Executive board chairman Karl-Heinz Rummenigge confirmed in Bayern’s pre-match magazine ahead of Saturday’s Bundesliga clash at home to TSG 1899 Hoffenheim that the club had paid off the 71,137-capacity arena only nine and a half years after its construction.
“We have financed our stadium completely by private means,” explained Rummenigge. “In 2005 we borrowed exactly €346 million in a 25-year plan, which was meant to last until 2030. Now we have paid the stadium off after only nine and a half years. I’m very proud of that.”
The 59-year-old also revealed that the extra funds will be pumped back into the Bundesliga leaders’ star-studded first-team squad, which already boasts the talents of Robert Lewandowski, Xabi Alonso, Franck Ribery and six FIFA Ballon d’Or nominees to name but a few. “It’s no secret that we made over half a billion euros in revenue in the 2013/14 season,” said the 59-year-old. “Revenue generated by the Allianz Arena will be invested in the quality of the team in future.”

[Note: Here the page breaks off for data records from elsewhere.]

(** The invariant of a history. *)
Definition trace_inv (d : Direction) (mat : Material) (p : FullOtpPump)
  (recs : list OtpDataRecord) : Prop :=
  counts_from 0 (map od_record_seq recs) /\
  Forall (made_from mat d) recs /\
  ForallOrdPairs uses_before recs /\
  (fp_closed p = true \/
   pump_over mat p /\ pump_send_dir p = d /\
   fp_send_seq p = Z.of_nat (length recs) /\
   exists c, Z.of_nat c <= 4096 /\ plane p d = plane_at mat (ahead p d) d c /\
     Forall (fun r => ends_before r (Z.of_nat (plane_bundle mat (ahead p d)))
                        (Z.of_nat c)) recs).

Lemma ForallOrdPairs_snoc {A} (R : A -> A -> Prop) l x :
  ForallOrdPairs R l -> Forall (fun y => R y x) l ->
  ForallOrdPairs R (l ++ [x]).
Proof.
  induction 1 as [|y l Hy Hl IH]; intros Hx; simpl.
  - constructor; constructor.
  - inversion Hx; subst. constructor; [|apply IH; auto].
    apply Forall_app. auto.
Qed.

Lemma ends_before_mono r k c k' c' :
  ends_before r k c -> k < k' \/ k = k' /\ c <= c' -> ends_before r k' c'.
Proof. unfold ends_before. lia. Qed.

Lemma send_trace d mat p recs pt p' r :
  trace_inv d mat p recs -> fp_closed p = false -> send p pt = (p', r) ->
  trace_inv d mat p'
    (recs ++ match r with Some (Ok (SoRecord rec _ _)) => [rec] | _ => [] end).
Proof.
  intros (T1 & T2 & T3 & [T4|(Ho & Hd & Hq & c0 & Hc0 & Hpl & Hall)]) Hcl E;
    [congruence|].
  pose proof (send_over mat p pt p' r Ho E) as Hs.
  pose proof Ho as (_ & Hw & Hne & _).
  assert (Hquiet : p' = p \/ fp_closed p' = true ->
    trace_inv d mat p' (recs ++ [])).
  { rewrite app_nil_r. intros [->|Hx]; unfold trace_inv; split_and!; auto.
    right. split_and!; eauto. }
  destruct r as [[[rec l need|]|[]]|]; try contradiction; try (apply Hquiet; tauto).
  destruct Hs as (k & c & (Hpos & Hc & Hpt & Hrec & Hlt & Hsq & _ & Hf & _ & Hpl'
    & Hk & Hah & Hoth) & Hl & Ho'). rewrite Hd in *.
  destruct Hpos as (c0' & Hc0' & Hpl0 & Hpos). rewrite Hd in *.
  assert (c0' = c0) as ->.
  { rewrite Hpl in Hpl0. apply (f_equal (fun x => ps_cursor (dp_current x))) in Hpl0.
    rewrite !current_plane_at in Hpl0. cbn in Hpl0. lia. }
  destruct (taken_bounds pt c Hpt Hc) as (B1 & B2 & B3).
  assert (Hkl : (k < length mat)%nat) by (rewrite <- Hk; apply plane_bundle_lt, Hne).
  destruct (sealed_made_from mat k d c (fp_send_seq p) (take (taken pt c) pt)
    Hw Hkl) as (M & ML & MB & MO & MQ); rewrite ?B3; try lia.
  rewrite <- Hrec in M, ML, MB, MO, MQ.
  assert (Hbefore : Forall (fun r => ends_before r (Z.of_nat k) (Z.of_nat c)) recs).
  { eapply Forall_impl; [|exact Hall]. cbn. intros x Hx.
    eapply ends_before_mono; [exact Hx|].
    case_bool_decide; [right; destruct Hpos as [Ek Ec]; rewrite Ek, Ec; lia|].
    destruct Hpos as (Ha & _ & -> & ->). rewrite Ha.
    left. unfold plane_bundle, last_id.
    pose proof (proj1 (proj2 (proj2 (proj2 (proj2 (proj2 (proj2 Ho)))))) d Ha). lia. }
  unfold trace_inv. split_and!.
  - rewrite map_app. apply counts_from_app; [exact T1|]. simpl.
    rewrite length_map. split; [lia | exact I].
  - apply Forall_app. split; [exact T2|]. constructor; [exact M | constructor].
  - apply ForallOrdPairs_snoc; [exact T3|]. unfold uses_before.
    rewrite MB, MO. exact Hbefore.
  - right. assert (Hd' : pump_send_dir p' = d).
    { rewrite <- Hd. unfold pump_send_dir. rewrite (proj1 Hf). reflexivity. }
    split_and!; auto; [rewrite Hsq, Hq, length_app; simpl; lia|].
    exists (c + 32 + taken pt c)%nat. split_and!; auto. rewrite Hk.
    apply Forall_app. split.
    + eapply Forall_impl; [|exact Hbefore]. cbn. intros x Hx.
      eapply ends_before_mono; [exact Hx|]. lia.
    + constructor; [|constructor]. right. unfold pad_end.
      rewrite MB, MO, ML, B3. lia.
Qed.

(** A call that gives out no record keeps the invariant. *)
Lemma quiet_trace d mat ext p p' recs :
  trace_inv d mat p recs ->
  (fp_closed p' = true \/
   pump_over (mat ++ ext) p' /\ fp_role p' = fp_role p /\
   fp_send_seq p' = fp_send_seq p /\
   (forall c, Z.of_nat c <= 4096 -> plane p d = plane_at mat (ahead p d) d c ->
      plane p' d = plane_at (mat ++ ext) (ahead p' d) d c /\
      plane_bundle (mat ++ ext) (ahead p' d) = plane_bundle mat (ahead p d))) ->
  (fp_closed p = true -> p' = p) ->
  trace_inv d (mat ++ ext) p' recs.
Proof.
  intros (T1 & T2 & T3 & T4) Hq Hc. unfold trace_inv. split_and!; auto.
  - eapply Forall_impl; [|exact T2]. cbn. intros. apply made_from_app. auto.
  - destruct Hq as [Hx|(Ho & R & E & Hp)]; [auto|].
    destruct T4 as [Hx|(_ & Hd & Hs & c & Hcc & Hpl & Hall)].
    { left. rewrite Hc by exact Hx. exact Hx. }
    right. destruct (Hp c Hcc Hpl) as [P1 P2]. split_and!; auto.
    + unfold pump_send_dir. rewrite R. exact Hd.
    + congruence.
    + exists c. rewrite P2. auto.
Qed.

Construction work on the Allianz Arena began in 2002, with Bayern and local rivals TSV 1860 Munich - currently 15th in Bundesliga 2 - moving in three years later in May 2005. The venue boasts one of Europe’s biggest underground car parks and has become the envy of the continent in recent seasons.
The stadium’s exterior, however, is what truly sets it apart from other football venues: 2,760 diamond-shaped cushions cover the the periphery of the arena, which can be illuminated in red, blue or white depending on whether Bayern, 1860 or the German national team are in action.
The ground also played host to six matches during the 2006 FIFA World Cup, including Germany's 4-2 victory over Costa Rica in the opening game of the tournament.